Morgan Stanley Suffers $578 Mil. Loss on Rise in Creditworthiness
Morgan Stanley posted a bigger-than-expected quarterly loss to common shareholders of $578 million, hurt partly by the deteriorating commercial real estate market.
The bank was also hit, counterintuitively, by an improvement in the value of its own debt in the first quarter. This improvement essentially increased the amount of debt on Morgan Stanley’s books.
The New York-based bank posted a loss of 57 cents per share for the January to March period, after paying more than $400 million in dividends to preferred shareholders.
It also lost $1.6 billion in December, and slashed its quarterly dividend to 5 cents per share from 27 cents.
Shares fell 9 percent in pre-market trading.
Morgan Stanley reported December separately, because this year the company shifted to a traditional calendar quarter. Its fourth quarter for the previous fiscal year included September, October and November.
Morgan Stanley’s first-quarter shortfall was sharper than analysts expected. They predicted a loss of 8 cents per share.
It was also worse than last year’s comparable first quarter. In that period, Morgan Stanley earned $1.3 billion, or $1.26 per share.
Morgan Stanley lost $1 billion in the latest quarter from its investments in real estate, and lost $1.5 billion because its own debt gained in value as investors grew more confident about the bank’s creditworthiness compared with late last year, right after Lehman Brothers collapsed.
So if Morgan Stanley had to buy its debt back at the end of the first quarter, it would have had to pay more for it than it would have at the end of last year. And accounting rules require this change to be recorded as a loss.
This was the opposite of what happened to some other banks in the first quarter — Citigroup was able to record a $2.7 billion gain because investors grew more worried about its creditworthiness, and in turn, reduced the debt on Citigroup’s books.

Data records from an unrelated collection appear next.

(** C5: a budget or experience line that [int] rejects makes the input
    cell raise [ValueError] for that line; the run stops there, before any
    of the four steps is executed. *)
Theorem non_numeric_input_raises_before_any_step endpoint op w :
  PyStr.python_int (exp_inp op) = None ∨
  PyStr.python_int (budget_inp op) = None →
  ∃ lit w',
    notebook endpoint op w = (inl (ValueError lit), w') ∧
    (lit = exp_inp op ∨ lit = budget_inp op) ∧
    PyStr.python_int lit = None ∧
    new_calls w w' = [] ∧
    w_calls w' = w_calls w ∧
    w_outputs w' = w_outputs w ∧
    (∀ msg, ValueError lit ≠ EndpointError msg).
Proof.
  intros H. pose proof (run_outcome endpoint op w) as O.
  unfold notebook.
  destruct (run endpoint op w) as [r w'] eqn:E. simpl in O.
  inversion O as [w1 He Hc Ho Hs Hr|e w1 He Hb Hc Ho Hs Hr
                 |ci k o1 o2 o3 rq msg w1 P|ci o1 o2 o3 o4 w1 P]; subst.
  - exists (exp_inp op), w'. rewrite (bind_err _ _ _ _ _ E). clear E O.
    split; [reflexivity|]. split; [left; reflexivity|].
    split; [exact He|]. split; [|split; [exact Hc|]].
    + apply new_calls_app. rewrite Hc, app_nil_r. reflexivity.
    + split; [exact Ho|]. intros msg [=].
  - exists (budget_inp op), w'. rewrite (bind_err _ _ _ _ _ E). clear E O.
    split; [reflexivity|]. split; [right; reflexivity|].
    split; [exact Hb|]. split; [|split; [exact Hc|]].
    + apply new_calls_app. rewrite Hc, app_nil_r. reflexivity.
    + split; [exact Ho|]. intros msg [=].
  - destruct P as (He & Hb & _). destruct H; congruence.
  - destruct P as (He & Hb & _). destruct H; congruence.
Qed.

Lemma non_numeric_input_raises_before_any_step_witness :
  ∃ lit w',
    notebook canned_endpoint op_bad_budget fresh_kernel
    = (inl (ValueError lit), w') ∧
    (lit = exp_inp op_bad_budget ∨ lit = budget_inp op_bad_budget) ∧
    PyStr.python_int lit = None ∧
    new_calls fresh_kernel w' = [] ∧
    w_calls w' = w_calls fresh_kernel ∧
    w_outputs w' = w_outputs fresh_kernel ∧
    (∀ msg, ValueError lit ≠ EndpointError msg).
Proof.
  apply (non_numeric_input_raises_before_any_step canned_endpoint
           op_bad_budget fresh_kernel).
  right. reflexivity.
Defined.

Lemma run_failed_display_not_reached endpoint op w e w' :
  run endpoint op w = (inl e, w') → notebook endpoint op w = (inl e, w').
Proof. intros H. unfold notebook. apply bind_err. exact H. Qed.

Lemma script_prefix db ci o1 o2 o3 k rq :
  script db ci o1 o2 o3 !! k = Some rq →
  take (S k) (script db ci o1 o2 o3)
  = (take k (script db ci o1 o2 o3) ++ [rq])%list ∧
  length (take k (script db ci o1 o2 o3)) = k ∧
  (rq_task <$> take (S k) (script db ci o1 o2 o3)) `prefix_of`
    declaration_order.
Proof.
  intros H.
  destruct k as [|[|[|[|k]]]]; simpl in H; try discriminate H;
    injection H as <-; (split; [reflexivity|]); (split; [reflexivity|]).
  - exists [task_match; task_offer; task_send]. reflexivity.
  - exists [task_offer; task_send]. reflexivity.
  - exists [task_send]. reflexivity.
  - exists []. reflexivity.
Qed.

(** ** The run and its trace *)

Lemma kickoff_crew_trace endpoint ci w :
  (kickoff endpoint (declared_tasks ci) w).1
  = (crew_trace endpoint (length (w_calls w)) (w_db w) ci).1 ∧
  w_calls (kickoff endpoint (declared_tasks ci) w).2
  = (w_calls w ++ (crew_trace endpoint (length (w_calls w)) (w_db w) ci).2)%list.
Proof.
  destruct w as [g db outs so disp calls].
  unfold crew_trace. py_red_crew.
  fold (rq_profile ci).
  destruct (endpoint (length calls) (rq_profile ci)) as [m1|o1]; py_exec;
    [split; reflexivity|].
  rewrite length_app. cbn [length]. fold (rq_match db o1).
  destruct (endpoint (length calls + 1)%nat (rq_match db o1)) as [m2|o2];
    py_exec; [split; [reflexivity | rewrite <- !app_assoc; reflexivity]|].
  rewrite !length_app. cbn [length]. rewrite <- Nat.add_assoc. cbn [Nat.add].
  fold (rq_offer o1 o2).
  destruct (endpoint (length calls + 2)%nat (rq_offer o1 o2)) as [m3|o3];
    py_exec; [split; [reflexivity | rewrite <- !app_assoc; reflexivity]|].
  rewrite !length_app. cbn [length]. rewrite <- !Nat.add_assoc. cbn [Nat.add].
  fold (rq_send o2 o3).
  destruct (endpoint (length calls + 3)%nat (rq_send o2 o3)) as [m4|o4];
    py_exec; (split; [reflexivity | rewrite <- !app_assoc; reflexivity]).
Qed.

Lemma cell_main_trace endpoint ci w :
  ready ci w →
  (cell_main endpoint w).1
  = match (crew_trace endpoint (length (w_calls w)) (w_db w) ci).1 with
    | inl e => inl e
    | inr _ => inr ()
    end ∧
  w_calls (cell_main endpoint w).2
  = (w_calls w ++ (crew_trace endpoint (length (w_calls w)) (w_db w) ci).2)%list.
Proof.
  intros R. destruct w as [g db outs so disp calls].
  py_red_in R.
  destruct R as (C & (A1 & A2 & A3 & A4 & L & _) & T1 & T2 & T3 & T4).
  py_exec.
  match goal with
  | |- context [kickoff endpoint ?ts ?W] =>
      pose proof (kickoff_outcome endpoint ci W) as K;
      pose proof (kickoff_crew_trace endpoint ci W) as [Tr Tc];
      pose proof (kickoff_keeps (same_binding "task_profile") endpoint ts
                    (execute_task_same_binding _ endpoint) W) as K1;
      pose proof (kickoff_keeps (same_binding "task_match") endpoint ts
                    (execute_task_same_binding _ endpoint) W) as K2;
      pose proof (kickoff_keeps (same_binding "task_offer") endpoint ts
                    (execute_task_same_binding _ endpoint) W) as K3;
      pose proof (kickoff_keeps (same_binding "task_send") endpoint ts
                    (execute_task_same_binding _ endpoint) W) as K4;
      change ts with (declared_tasks ci) in *;
      destruct (kickoff endpoint (declared_tasks ci) W) as [[e|rs] w2]
  end.
  - py_red_in Tr. py_red_in Tc. py_red. rewrite <- Tr. split; [reflexivity|].
    exact Tc.
  - destruct w2 as [g2 db2 outs2 so2 disp2 calls2].
    py_red_in Tr. py_red_in Tc.
    py_red_in K1. py_red_in K2. py_red_in K3. py_red_in K4.
    revert K1 K2 K3 K4. py_lookup. intros K1 K2 K3 K4.
    py_red_in K.
    inversion K as [o1 o2 o3 o4 w'' E1 E2 E3 E4 Hc Ho|]; subst.
    py_red_in Ho. subst outs2.
    py_exec. rewrite <- Tr. split; [reflexivity|].
    first [exact Tc | reflexivity | congruence].
Qed.

(** The run refines [run_trace]. *)
Lemma run_refines_trace endpoint op w :
  (run endpoint op w).1 = (run_trace endpoint op (length (w_calls w))).1 ∧
  new_calls w (run endpoint op w).2
  = (run_trace endpoint op (length (w_calls w))).2.
Proof.
  unfold run, run_trace.
  destruct (PyStr.python_int (exp_inp op)) as [e|] eqn:He.
  2: { destruct (input_cells_bad op w (exp_inp op)) as (w1 & E & S); [auto|].
       rewrite (bind_err _ _ _ _ _ E). cbn [fst snd].
       frame_of (input_cells_same_calls op w) E.
       split; [reflexivity|]. apply new_calls_app.
       rewrite F, app_nil_r. reflexivity. }
  destruct (PyStr.python_int (budget_inp op)) as [b|] eqn:Hb.
  2: { destruct (input_cells_bad op w (budget_inp op)) as (w1 & E & S);
         [right; eauto|].
       rewrite (bind_err _ _ _ _ _ E). cbn [fst snd].
       frame_of (input_cells_same_calls op w) E.
       split; [reflexivity|]. apply new_calls_app.
       rewrite F, app_nil_r. reflexivity. }
  set (ci := {| ci_role := PyStr.strip (role_inp op);
                ci_experience_years := e; ci_budget := b;
                ci_stack := PyStr.strip <$> PyStr.split_comma (stack_inp_raw op) |}).
  assert (P : parsed op ci) by (repeat split; assumption).
  destruct (input_cells_run op w ci P) as (w1 & E & R & D & S).
  rewrite (bind_ok _ _ _ _ _ E).
  frame_of (input_cells_same_calls op w) E.
  destruct (cell_main_trace endpoint ci w1 R) as [Tr Tc].
  rewrite D, F in Tr, Tc. cbv zeta.
  destruct (crew_trace endpoint (length (w_calls w)) candidate_db ci)
    as [[x|rs] calls]; cbn [fst snd] in *;
    (split; [exact Tr | apply new_calls_app; exact Tc]).
Qed.
(** The first row that carries a key survives the de-duplication. *)
Lemma drop_duplicates_from_first (j : nat) (seen : list cell)
    (rs : list (list cell)) (r : list cell) :
  In r rs -> existsb (cell_eqb (cell_at j r)) seen = false ->
  exists r1 l1 l2,
    rs = (l1 ++ r1 :: l2)%list
    /\ In r1 (drop_duplicates_from j seen rs)
    /\ cell_eqb (cell_at j r1) (cell_at j r) = true
    /\ forall r', In r' l1 -> cell_eqb (cell_at j r') (cell_at j r) = false.
Proof.
  revert seen. induction rs as [|row rs IH]; intros seen; [easy|].
  intros Hin Hseen.
  destruct (cell_eqb (cell_at j row) (cell_at j r)) eqn:E.
  - exists row, [], rs. split; [reflexivity|]. split.
    + cbn. rewrite (seen_transfer _ _ seen E), Hseen. now left.
    + split; [exact E | intros r' []].
  - destruct Hin as [-> | Hin]; [now rewrite cell_eqb_refl in E|].
    cbn. destruct (existsb (cell_eqb (cell_at j row)) seen).
    + destruct (IH seen Hin Hseen) as (r1 & l1 & l2 & -> & H1 & H2 & H3).
      exists r1, (row :: l1), l2. split; [reflexivity|].
      split; [exact H1|]. split; [exact H2|].
      intros r' [<- | Hr']; [exact E | now apply H3].
    + destruct (IH (cell_at j row :: seen) Hin)
        as (r1 & l1 & l2 & -> & H1 & H2 & H3).
      { cbn. rewrite cell_eqb_sym, E. exact Hseen. }
      exists r1, (row :: l1), l2. split; [reflexivity|].
      split; [now right|]. split; [exact H2|].
      intros r' [<- | Hr']; [exact E | now apply H3].
Qed.

Lemma col_index_lt (name : string) (cols : list string) (j : nat) :
  col_index name cols = Some j -> (j < length cols)%nat.
Proof.
  revert j. induction cols as [|c cs IH]; intros j; [discriminate|].
  cbn. destruct (String.eqb c name).
  - intros [= <-]. lia.
  - destruct (col_index name cs) as [k|]; [|discriminate].
    intros [= <-]. specialize (IH k eq_refl). lia.
Qed.

Lemma col_index_label (name : string) (cols : list string) (j : nat) :
  col_index name cols = Some j -> cols !! j = Some name.
Proof.
  revert j. induction cols as [|c cs IH]; intros j; [discriminate|].
  cbn. destruct (String.eqb c name) eqn:E.
  - intros [= <-]. apply String.eqb_eq in E. now subst.
  - destruct (col_index name cs) as [k|]; [|discriminate].
    intros [= <-]. now apply IH.
Qed.

Lemma col_index_has_column (df : DataFrame) (name : string) :
  has_column df name = true -> is_Some (col_index name (columns df)).
Proof.
  unfold has_column. induction (columns df) as [|c cs IH]; [discriminate|].
  cbn. rewrite String.eqb_sym. destruct (String.eqb c name); [eauto|].
  cbn. intros H. destruct (IH H) as [k ->]. eauto.
Qed.

Lemma row_complete_cell (ncols j : nat) (row : list cell) :
  row_complete ncols row = true -> (j < ncols)%nat ->
  cell_at j row <> CNull.
Proof.
  unfold row_complete. rewrite forallb_forall. intros H Hj E.
  specialize (H j). rewrite E in H. cbn in H.
  assert (false = true); [|discriminate].
  apply H, in_seq. lia.
Qed.

Lemma cell_at_insert_ne (i j : nat) (c : cell) (row : list cell) :
  i <> j -> cell_at j (<[ i := c ]> row) = cell_at j row.
Proof. intros H. unfold cell_at. now rewrite list_lookup_insert_ne. Qed.

Lemma cell_at_insert_eq (j : nat) (c : cell) (row : list cell) :
  cell_at j (<[ j := c ]> row) = c \/ cell_at j (<[ j := c ]> row) = CNull.
Proof.
  unfold cell_at. destruct (decide (j < length row)%nat).
  - left. now rewrite list_lookup_insert_eq.
  - right. rewrite list_insert_ge by lia.
    now rewrite lookup_ge_None_2 by lia.
Qed.

Section CleanFacts.

Variable str_of_float : Q -> string.
Variable parse_float : string -> option Q.

Abbreviation prepared := (prepared_rows str_of_float parse_float).
Abbreviation clean := (clean_portfolio_data str_of_float parse_float).

Lemma prepared_row_complete (jt js ja : nat) (df : DataFrame)
    (r : list cell) (j : nat) :
  In r (prepared jt js ja df) -> (j < length (columns df))%nat ->
  cell_at j r <> CNull.
Proof.
  unfold prepared_rows, dropna. rewrite filter_In. intros [_ Hc] Hj.
  now apply row_complete_cell with (length (columns df)).
Qed.

Lemma prepared_row_ticker (jt js ja : nat) (df : DataFrame)
    (r : list cell) :
  jt <> js -> jt <> ja -> (jt < length (columns df))%nat ->
  In r (prepared jt js ja df) ->
  exists c, cell_at jt r = normalize_ticker str_of_float c.
Proof.
  intros Hs Ha Hlt Hin.
  pose proof (prepared_row_complete _ _ _ _ _ _ Hin Hlt) as Hnn.
  unfold prepared_rows, dropna in Hin. apply filter_In in Hin as [Hin _].
  unfold assign_column in Hin.
  apply in_map_iff in Hin as (r2 & <- & Hin).
  apply in_map_iff in Hin as (r1 & <- & Hin).
  apply in_map_iff in Hin as (r0 & <- & _).
  rewrite !cell_at_insert_ne in Hnn |- * by congruence.
  destruct (cell_at_insert_eq jt
              (normalize_ticker str_of_float (cell_at jt r0)) r0)
    as [E | E]; [eauto | contradiction].
Qed.

Lemma normalize_ticker_fixed (c : cell) :
  exists s, normalize_ticker str_of_float c = CStr s
            /\ upper s = s /\ strip s = s.
Proof.
  unfold normalize_ticker. eexists. split; [reflexivity|].
  apply upper_strip_fixed.
Qed.

(** *** The rows of the cleaned table, from the rows of the input *)

(** A row as the cleaner rewrites it: the ticker trimmed and in upper
    case, the two numeric columns coerced, the other cells as they
    were. *)
Definition cleaned_row (jt js ja : nat) (r : list cell) : list cell :=
  <[ ja := to_numeric parse_float (cell_at ja r) ]>
    (<[ js := to_numeric parse_float (cell_at js r) ]>
       (<[ jt := normalize_ticker str_of_float (cell_at jt r) ]> r)).

(** The tickers of the table, as [astype(str)] gives them, are ASCII
    text: on such text [str.strip] and [str.upper] are those of
    [PyStr]. *)
Definition ascii_tickers (jt : nat) (df : DataFrame) : Prop :=
  forall row, In row (rows df) ->
    is_ascii (astype_str str_of_float (cell_at jt row)) = true.

(** A row without a missing value in the first [ncols] columns. *)
Definition no_missing (ncols : nat) (row : list cell) : Prop :=
  forall j, (j < ncols)%nat -> cell_at j row <> CNull.

Lemma row_complete_no_missing (ncols : nat) (row : list cell) :
  row_complete ncols row = true <-> no_missing ncols row.
Proof.
  unfold row_complete, no_missing. rewrite forallb_forall. split.
  - intros H j Hj E. specialize (H j). rewrite E in H.
    assert (false = true); [|discriminate]. apply H, in_seq. lia.
  - intros H j Hj. apply in_seq in Hj.
    destruct (cell_at j row) eqn:E; try reflexivity.
    exfalso. apply (H j); [lia | exact E].
Qed.

Lemma assign_three (jt js ja : nat) (rs : list (list cell)) :
  jt <> js -> jt <> ja -> js <> ja ->
  assign_column ja (to_numeric parse_float)
    (assign_column js (to_numeric parse_float)
       (assign_column jt (normalize_ticker str_of_float) rs))
  = List.map (cleaned_row jt js ja) rs.
Proof.
  intros Hts Hta Hsa. unfold assign_column. rewrite !List.map_map.
  apply List.map_ext. intros r. unfold cleaned_row.
  rewrite (cell_at_insert_ne js ja) by exact Hsa.
  rewrite (cell_at_insert_ne jt ja) by exact Hta.
  rewrite (cell_at_insert_ne jt js) by exact Hts.
  reflexivity.
Qed.

Lemma prepared_as_filter (jt js ja : nat) (df : DataFrame) :
  jt <> js -> jt <> ja -> js <> ja ->
  prepared jt js ja df
  = List.filter (row_complete (length (columns df)))
      (List.map (cleaned_row jt js ja) (rows df)).
Proof.
  intros Hts Hta Hsa. unfold prepared_rows, dropna.
  now rewrite assign_three.
Qed.

(** The cells of a rewritten row that has no missing value. *)
Lemma cleaned_row_cells (jt js ja ncols : nat) (r : list cell) :
  jt <> js -> jt <> ja -> js <> ja ->
  (jt < ncols)%nat -> (js < ncols)%nat -> (ja < ncols)%nat ->
  no_missing ncols (cleaned_row jt js ja r) ->
  cell_at jt (cleaned_row jt js ja r)
  = normalize_ticker str_of_float (cell_at jt r)
  /\ cell_at js (cleaned_row jt js ja r)
     = to_numeric parse_float (cell_at js r)
  /\ cell_at ja (cleaned_row jt js ja r)
     = to_numeric parse_float (cell_at ja r)
  /\ forall j, j <> jt -> j <> js -> j <> ja ->
       cell_at j (cleaned_row jt js ja r) = cell_at j r.
Proof.
  intros Hts Hta Hsa Ht Hs Ha Hc.
  pose proof (Hc jt Ht) as Nt. pose proof (Hc js Hs) as Ns.
  pose proof (Hc ja Ha) as Na. unfold cleaned_row in *.
  rewrite (cell_at_insert_ne ja jt) in Nt |- * by congruence.
  rewrite (cell_at_insert_ne js jt) in Nt |- * by congruence.
  rewrite (cell_at_insert_ne ja js) in Ns |- * by congruence.
  split.
  { destruct (cell_at_insert_eq jt
                (normalize_ticker str_of_float (cell_at jt r)) r)
      as [E | E]; [exact E | contradiction]. }
  split.
  { destruct (cell_at_insert_eq js
                (to_numeric parse_float (cell_at js r))
                (<[ jt := normalize_ticker str_of_float (cell_at jt r) ]> r))
      as [E | E]; [exact E | contradiction]. }
  split.
  { destruct (cell_at_insert_eq ja
                (to_numeric parse_float (cell_at ja r))
                (<[ js := to_numeric parse_float (cell_at js r) ]>
                   (<[ jt := normalize_ticker str_of_float (cell_at jt r) ]>
                      r)))
      as [E | E]; [exact E | contradiction]. }
  intros j Hjt Hjs Hja.
  rewrite !cell_at_insert_ne by congruence. reflexivity.
Qed.

(** A row stays when no row before it and nothing seen carries its
    key. *)
Lemma drop_duplicates_from_keeps (j : nat) (seen : list cell)
    (l1 l2 : list (list cell)) (r : list cell) :
  existsb (cell_eqb (cell_at j r)) seen = false ->
  (forall r', In r' l1 -> cell_eqb (cell_at j r') (cell_at j r) = false) ->
  In r (drop_duplicates_from j seen (l1 ++ r :: l2)).
Proof.
  revert seen. induction l1 as [|row l1 IH]; intros seen Hseen Hl1.
  - cbn. rewrite Hseen. now left.
  - cbn. destruct (existsb (cell_eqb (cell_at j row)) seen).
    + apply IH; [exact Hseen|]. intros r' Hr'. apply Hl1. now right.
    + right. apply IH.
      * cbn. rewrite cell_eqb_sym, (Hl1 row (or_introl eq_refl)).
        exact Hseen.
      * intros r' Hr'. apply Hl1. now right.
Qed.

Lemma filter_sublist_of {A} (f : A -> bool) (l : list A) :
  sublist (List.filter f l) l.
Proof.
  induction l as [|x l IH]; [constructor|].
  cbn. destruct (f x); now constructor.
Qed.

Lemma drop_duplicates_from_sublist (j : nat) (seen : list cell)
    (rs : list (list cell)) :
  sublist (drop_duplicates_from j seen rs) rs.
Proof.
  revert seen. induction rs as [|row rs IH]; intros seen; [constructor|].
  cbn. destruct (existsb (cell_eqb (cell_at j row)) seen);
    constructor; apply IH.
Qed.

“Morgan Stanley would have been profitable this quarter if not for the dramatic improvement in our credit spreads — which is a significant positive development, but had a near-term negative impact on our revenues,” said Chairman and CEO John Mack.
He added that the bank saw strong results in investment banking, commodities, interest rates and credit products.
Other banks — Citigroup Inc., JPMorgan Chase & Co., Wells Fargo & Co., and Goldman Sachs Group Inc. — have been posting first-quarter results that have topped analysts’ estimates. These results were somewhat reassuring to investors, but they remain concerned about upcoming loan losses this year as unemployment rises and the housing market weakens.